(Saved data entries)

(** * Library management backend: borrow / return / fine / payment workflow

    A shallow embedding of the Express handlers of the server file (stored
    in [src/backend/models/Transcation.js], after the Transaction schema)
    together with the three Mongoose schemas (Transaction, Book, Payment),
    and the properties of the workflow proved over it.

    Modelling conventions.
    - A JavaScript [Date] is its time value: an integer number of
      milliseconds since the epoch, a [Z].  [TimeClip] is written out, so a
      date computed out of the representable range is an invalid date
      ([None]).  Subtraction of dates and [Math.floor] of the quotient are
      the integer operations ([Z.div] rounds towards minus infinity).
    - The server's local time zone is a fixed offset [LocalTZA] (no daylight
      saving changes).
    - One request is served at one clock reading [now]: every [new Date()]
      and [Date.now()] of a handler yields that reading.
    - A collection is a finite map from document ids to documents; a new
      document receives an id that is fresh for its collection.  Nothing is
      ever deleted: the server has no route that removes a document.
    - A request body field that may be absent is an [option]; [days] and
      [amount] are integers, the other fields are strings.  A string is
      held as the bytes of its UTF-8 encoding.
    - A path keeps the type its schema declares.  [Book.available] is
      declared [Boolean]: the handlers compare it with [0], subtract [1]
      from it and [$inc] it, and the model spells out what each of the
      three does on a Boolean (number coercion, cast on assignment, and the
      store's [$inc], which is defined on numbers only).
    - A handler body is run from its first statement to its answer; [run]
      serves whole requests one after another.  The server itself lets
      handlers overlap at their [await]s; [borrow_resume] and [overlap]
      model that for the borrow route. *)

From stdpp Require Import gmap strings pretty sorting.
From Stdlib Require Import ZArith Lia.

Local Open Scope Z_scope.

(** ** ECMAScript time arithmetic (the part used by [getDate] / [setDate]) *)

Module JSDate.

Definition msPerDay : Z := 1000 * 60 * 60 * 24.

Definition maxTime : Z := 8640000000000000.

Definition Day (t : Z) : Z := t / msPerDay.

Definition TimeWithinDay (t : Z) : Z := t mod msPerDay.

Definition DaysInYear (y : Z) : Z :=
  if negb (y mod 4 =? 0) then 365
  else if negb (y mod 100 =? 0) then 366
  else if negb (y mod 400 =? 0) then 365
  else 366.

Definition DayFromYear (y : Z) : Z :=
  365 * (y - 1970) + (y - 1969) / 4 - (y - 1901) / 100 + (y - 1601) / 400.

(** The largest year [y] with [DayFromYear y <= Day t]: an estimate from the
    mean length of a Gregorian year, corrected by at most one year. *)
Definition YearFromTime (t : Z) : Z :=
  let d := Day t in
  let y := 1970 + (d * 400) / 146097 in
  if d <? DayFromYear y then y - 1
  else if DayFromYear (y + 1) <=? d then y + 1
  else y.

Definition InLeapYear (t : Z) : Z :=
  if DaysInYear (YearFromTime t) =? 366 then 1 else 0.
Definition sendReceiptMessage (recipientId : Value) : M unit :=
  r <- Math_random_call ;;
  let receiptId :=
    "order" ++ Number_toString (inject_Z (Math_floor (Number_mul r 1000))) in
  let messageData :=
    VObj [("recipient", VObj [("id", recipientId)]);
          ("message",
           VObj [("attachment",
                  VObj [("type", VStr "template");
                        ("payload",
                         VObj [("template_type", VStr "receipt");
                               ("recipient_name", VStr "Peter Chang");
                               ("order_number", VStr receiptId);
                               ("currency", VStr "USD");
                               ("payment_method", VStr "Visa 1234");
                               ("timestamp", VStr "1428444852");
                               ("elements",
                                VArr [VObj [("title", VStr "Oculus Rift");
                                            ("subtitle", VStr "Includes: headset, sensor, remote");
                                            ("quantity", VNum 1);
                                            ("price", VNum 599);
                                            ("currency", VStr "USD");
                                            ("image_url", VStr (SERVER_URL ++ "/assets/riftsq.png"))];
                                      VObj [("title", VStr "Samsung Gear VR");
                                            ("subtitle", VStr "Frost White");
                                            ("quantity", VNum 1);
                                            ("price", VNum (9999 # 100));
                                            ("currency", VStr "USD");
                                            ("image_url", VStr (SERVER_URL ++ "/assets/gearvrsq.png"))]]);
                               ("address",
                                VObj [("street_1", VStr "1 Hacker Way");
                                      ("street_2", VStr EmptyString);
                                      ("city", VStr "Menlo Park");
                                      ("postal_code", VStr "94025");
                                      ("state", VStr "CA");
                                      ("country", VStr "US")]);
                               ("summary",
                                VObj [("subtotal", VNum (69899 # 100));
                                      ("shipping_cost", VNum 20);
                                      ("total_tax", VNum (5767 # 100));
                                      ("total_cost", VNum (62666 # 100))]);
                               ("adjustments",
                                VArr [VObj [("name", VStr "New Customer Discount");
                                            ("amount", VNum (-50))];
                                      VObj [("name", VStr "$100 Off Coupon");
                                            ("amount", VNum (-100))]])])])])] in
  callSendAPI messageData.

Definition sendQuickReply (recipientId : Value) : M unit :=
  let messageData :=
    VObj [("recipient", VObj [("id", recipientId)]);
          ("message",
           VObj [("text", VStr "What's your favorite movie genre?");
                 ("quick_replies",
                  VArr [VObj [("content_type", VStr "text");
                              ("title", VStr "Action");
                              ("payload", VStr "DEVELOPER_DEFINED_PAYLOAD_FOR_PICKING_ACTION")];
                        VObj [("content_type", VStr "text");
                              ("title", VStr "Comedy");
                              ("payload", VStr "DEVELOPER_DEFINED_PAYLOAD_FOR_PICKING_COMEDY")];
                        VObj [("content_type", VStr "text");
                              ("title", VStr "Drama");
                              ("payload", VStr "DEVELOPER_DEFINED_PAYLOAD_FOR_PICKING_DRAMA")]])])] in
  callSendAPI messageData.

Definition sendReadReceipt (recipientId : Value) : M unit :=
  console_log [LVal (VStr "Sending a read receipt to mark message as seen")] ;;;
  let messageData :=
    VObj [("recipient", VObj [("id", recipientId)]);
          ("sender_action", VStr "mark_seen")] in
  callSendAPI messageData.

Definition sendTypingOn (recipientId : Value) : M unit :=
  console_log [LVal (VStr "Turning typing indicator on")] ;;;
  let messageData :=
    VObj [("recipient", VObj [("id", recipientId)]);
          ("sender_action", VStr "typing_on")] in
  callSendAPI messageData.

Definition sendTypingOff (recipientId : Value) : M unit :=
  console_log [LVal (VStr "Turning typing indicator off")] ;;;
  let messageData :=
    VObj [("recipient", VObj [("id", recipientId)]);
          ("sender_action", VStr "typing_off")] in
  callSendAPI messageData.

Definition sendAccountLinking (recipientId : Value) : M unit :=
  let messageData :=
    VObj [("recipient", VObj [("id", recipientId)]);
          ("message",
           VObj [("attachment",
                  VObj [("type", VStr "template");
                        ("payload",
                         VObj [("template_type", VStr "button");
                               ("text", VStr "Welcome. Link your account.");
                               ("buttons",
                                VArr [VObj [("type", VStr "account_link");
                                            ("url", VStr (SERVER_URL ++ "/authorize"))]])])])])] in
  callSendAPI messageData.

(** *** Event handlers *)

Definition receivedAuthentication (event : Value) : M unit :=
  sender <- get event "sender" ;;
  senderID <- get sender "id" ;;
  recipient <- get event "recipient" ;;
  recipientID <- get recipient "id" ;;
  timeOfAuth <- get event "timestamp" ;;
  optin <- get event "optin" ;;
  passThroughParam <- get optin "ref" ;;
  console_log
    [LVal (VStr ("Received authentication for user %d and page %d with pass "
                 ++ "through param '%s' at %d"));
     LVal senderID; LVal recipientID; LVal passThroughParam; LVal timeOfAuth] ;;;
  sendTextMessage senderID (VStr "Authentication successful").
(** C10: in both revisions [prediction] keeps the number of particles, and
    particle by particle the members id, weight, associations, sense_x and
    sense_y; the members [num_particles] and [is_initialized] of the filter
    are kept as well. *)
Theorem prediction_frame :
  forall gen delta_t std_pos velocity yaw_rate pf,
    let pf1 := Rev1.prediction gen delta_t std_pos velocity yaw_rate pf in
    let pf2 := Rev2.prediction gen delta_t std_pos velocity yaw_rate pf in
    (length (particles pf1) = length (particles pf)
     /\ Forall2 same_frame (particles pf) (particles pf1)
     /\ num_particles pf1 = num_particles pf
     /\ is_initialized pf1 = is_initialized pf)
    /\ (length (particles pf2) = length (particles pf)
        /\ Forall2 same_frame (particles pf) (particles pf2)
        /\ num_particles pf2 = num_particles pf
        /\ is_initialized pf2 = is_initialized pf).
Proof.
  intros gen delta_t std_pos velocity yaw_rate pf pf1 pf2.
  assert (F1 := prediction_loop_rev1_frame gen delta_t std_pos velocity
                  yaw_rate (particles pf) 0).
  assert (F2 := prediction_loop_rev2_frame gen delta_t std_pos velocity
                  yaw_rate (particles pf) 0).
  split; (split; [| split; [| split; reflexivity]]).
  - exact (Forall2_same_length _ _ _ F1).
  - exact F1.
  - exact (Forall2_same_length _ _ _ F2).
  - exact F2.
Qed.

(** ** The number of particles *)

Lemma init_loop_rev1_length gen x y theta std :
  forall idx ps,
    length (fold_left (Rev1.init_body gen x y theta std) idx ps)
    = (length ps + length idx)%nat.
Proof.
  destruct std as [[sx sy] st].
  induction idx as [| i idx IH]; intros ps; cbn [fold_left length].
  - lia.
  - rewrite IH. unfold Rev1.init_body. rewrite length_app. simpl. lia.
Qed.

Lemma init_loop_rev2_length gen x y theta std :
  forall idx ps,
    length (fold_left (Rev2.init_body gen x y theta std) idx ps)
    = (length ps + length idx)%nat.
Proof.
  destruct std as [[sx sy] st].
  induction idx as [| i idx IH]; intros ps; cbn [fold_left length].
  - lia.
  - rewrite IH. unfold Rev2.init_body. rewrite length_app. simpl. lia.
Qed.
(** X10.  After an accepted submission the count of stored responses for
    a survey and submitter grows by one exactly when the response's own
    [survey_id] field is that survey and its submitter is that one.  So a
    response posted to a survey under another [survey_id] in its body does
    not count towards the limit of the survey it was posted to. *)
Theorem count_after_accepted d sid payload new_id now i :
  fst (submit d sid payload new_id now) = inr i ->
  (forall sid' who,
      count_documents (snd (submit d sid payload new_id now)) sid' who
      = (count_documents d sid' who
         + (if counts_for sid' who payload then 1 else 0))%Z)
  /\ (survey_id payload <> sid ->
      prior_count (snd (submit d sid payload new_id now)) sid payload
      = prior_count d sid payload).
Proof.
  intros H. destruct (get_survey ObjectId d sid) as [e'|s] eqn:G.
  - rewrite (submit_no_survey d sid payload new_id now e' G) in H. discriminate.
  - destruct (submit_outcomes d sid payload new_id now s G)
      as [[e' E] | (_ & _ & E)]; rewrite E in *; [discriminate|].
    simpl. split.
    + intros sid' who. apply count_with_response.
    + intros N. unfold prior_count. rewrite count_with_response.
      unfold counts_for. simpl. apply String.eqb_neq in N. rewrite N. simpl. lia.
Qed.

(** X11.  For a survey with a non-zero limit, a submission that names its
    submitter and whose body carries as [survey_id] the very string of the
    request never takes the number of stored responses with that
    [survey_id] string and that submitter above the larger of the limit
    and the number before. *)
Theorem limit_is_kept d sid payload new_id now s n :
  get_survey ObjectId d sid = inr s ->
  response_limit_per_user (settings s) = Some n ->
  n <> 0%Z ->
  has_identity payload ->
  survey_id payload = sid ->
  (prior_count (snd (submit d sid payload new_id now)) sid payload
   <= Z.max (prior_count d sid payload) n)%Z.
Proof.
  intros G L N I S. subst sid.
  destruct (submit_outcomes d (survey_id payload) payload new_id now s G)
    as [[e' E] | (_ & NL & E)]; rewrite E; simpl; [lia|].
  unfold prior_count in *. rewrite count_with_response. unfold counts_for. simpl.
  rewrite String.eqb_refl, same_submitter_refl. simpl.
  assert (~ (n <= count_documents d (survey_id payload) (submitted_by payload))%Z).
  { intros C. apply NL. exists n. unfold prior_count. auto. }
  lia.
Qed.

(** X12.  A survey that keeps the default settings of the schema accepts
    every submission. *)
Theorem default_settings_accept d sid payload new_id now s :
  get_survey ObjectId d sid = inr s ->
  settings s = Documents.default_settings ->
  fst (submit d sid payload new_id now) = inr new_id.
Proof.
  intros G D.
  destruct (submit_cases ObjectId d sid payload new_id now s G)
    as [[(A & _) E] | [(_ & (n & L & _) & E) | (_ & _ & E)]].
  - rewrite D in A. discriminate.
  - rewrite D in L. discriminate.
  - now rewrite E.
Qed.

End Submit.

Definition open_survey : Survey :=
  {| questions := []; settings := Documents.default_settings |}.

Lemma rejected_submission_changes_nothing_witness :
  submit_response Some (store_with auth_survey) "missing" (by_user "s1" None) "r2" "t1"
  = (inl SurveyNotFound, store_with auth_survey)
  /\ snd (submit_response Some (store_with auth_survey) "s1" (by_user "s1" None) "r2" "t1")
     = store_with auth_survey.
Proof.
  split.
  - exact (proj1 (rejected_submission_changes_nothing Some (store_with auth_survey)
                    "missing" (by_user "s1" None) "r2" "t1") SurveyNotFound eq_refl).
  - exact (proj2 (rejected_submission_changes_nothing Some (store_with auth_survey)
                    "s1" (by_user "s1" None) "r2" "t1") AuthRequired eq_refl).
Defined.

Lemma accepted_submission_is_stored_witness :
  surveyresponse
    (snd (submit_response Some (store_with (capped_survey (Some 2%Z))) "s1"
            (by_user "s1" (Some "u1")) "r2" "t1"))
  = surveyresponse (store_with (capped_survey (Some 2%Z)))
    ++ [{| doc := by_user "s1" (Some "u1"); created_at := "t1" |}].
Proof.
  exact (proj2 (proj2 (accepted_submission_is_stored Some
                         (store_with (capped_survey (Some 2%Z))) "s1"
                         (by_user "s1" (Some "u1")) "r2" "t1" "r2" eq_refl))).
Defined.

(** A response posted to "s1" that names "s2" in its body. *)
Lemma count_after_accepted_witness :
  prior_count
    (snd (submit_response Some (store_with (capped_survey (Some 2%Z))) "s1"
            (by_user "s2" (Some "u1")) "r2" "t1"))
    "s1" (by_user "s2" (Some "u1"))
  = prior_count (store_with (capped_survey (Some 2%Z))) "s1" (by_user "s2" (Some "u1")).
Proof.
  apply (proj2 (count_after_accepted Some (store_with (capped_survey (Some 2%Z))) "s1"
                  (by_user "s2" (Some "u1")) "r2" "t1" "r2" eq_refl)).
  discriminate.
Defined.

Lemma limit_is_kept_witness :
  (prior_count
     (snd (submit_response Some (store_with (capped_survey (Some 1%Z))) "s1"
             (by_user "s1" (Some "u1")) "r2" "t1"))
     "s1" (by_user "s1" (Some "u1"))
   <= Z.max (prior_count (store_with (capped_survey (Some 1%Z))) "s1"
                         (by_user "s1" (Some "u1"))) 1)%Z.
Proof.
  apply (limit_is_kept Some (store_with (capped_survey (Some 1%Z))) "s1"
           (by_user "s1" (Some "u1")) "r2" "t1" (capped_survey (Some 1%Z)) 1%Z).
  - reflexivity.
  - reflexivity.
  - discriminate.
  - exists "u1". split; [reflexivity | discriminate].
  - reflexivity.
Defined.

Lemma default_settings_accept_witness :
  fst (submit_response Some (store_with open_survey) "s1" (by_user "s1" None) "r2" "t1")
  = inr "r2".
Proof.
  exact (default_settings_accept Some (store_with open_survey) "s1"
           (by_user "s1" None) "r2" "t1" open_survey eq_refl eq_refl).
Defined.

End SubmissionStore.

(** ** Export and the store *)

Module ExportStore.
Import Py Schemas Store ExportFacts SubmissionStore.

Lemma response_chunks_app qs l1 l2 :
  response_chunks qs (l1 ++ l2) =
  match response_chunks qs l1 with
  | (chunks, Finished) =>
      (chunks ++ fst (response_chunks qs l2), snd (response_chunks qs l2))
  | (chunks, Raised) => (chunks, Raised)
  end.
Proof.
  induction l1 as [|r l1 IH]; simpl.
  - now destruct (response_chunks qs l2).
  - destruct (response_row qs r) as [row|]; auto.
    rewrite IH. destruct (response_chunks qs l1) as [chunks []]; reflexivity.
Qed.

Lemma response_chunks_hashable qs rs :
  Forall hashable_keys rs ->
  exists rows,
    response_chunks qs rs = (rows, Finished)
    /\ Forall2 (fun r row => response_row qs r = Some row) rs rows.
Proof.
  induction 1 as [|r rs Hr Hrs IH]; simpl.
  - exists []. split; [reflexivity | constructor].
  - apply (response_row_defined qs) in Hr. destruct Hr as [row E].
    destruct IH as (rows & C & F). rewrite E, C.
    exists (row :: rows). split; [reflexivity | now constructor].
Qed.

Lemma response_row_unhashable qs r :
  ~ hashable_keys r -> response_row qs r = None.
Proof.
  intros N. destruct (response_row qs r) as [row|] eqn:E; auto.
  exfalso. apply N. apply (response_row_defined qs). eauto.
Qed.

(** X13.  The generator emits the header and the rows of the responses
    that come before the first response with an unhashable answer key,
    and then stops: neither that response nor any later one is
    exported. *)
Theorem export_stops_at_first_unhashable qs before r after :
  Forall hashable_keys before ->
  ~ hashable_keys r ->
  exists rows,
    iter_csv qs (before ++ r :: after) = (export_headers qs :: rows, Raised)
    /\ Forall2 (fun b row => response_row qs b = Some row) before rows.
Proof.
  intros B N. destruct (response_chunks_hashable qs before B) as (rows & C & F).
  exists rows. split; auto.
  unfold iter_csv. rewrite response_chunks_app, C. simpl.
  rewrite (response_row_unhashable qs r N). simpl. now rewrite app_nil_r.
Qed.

▶ [Task to complete] Would you please copy exactly the part of the entries above that begins at the line containing "ever deleted: the" and ends at the line containing "Module JSDate.", both lines included?

▶ [The completed task]
      ever deleted: the server has no route that removes a document.
    - A request body field that may be absent is an [option]; [days] and
      [amount] are integers, the other fields are strings.  A string is
      held as the bytes of its UTF-8 encoding.
    - A path keeps the type its schema declares.  [Book.available] is
      declared [Boolean]: the handlers compare it with [0], subtract [1]
      from it and [$inc] it, and the model spells out what each of the
      three does on a Boolean (number coercion, cast on assignment, and the
      store's [$inc], which is defined on numbers only).
    - A handler body is run from its first statement to its answer; [run]
      serves whole requests one after another.  The server itself lets
      handlers overlap at their [await]s; [borrow_resume] and [overlap]
      model that for the borrow route. *)

From stdpp Require Import gmap strings pretty sorting.
From Stdlib Require Import ZArith Lia.

Local Open Scope Z_scope.

(** ** ECMAScript time arithmetic (the part used by [getDate] / [setDate]) *)

Module JSDate.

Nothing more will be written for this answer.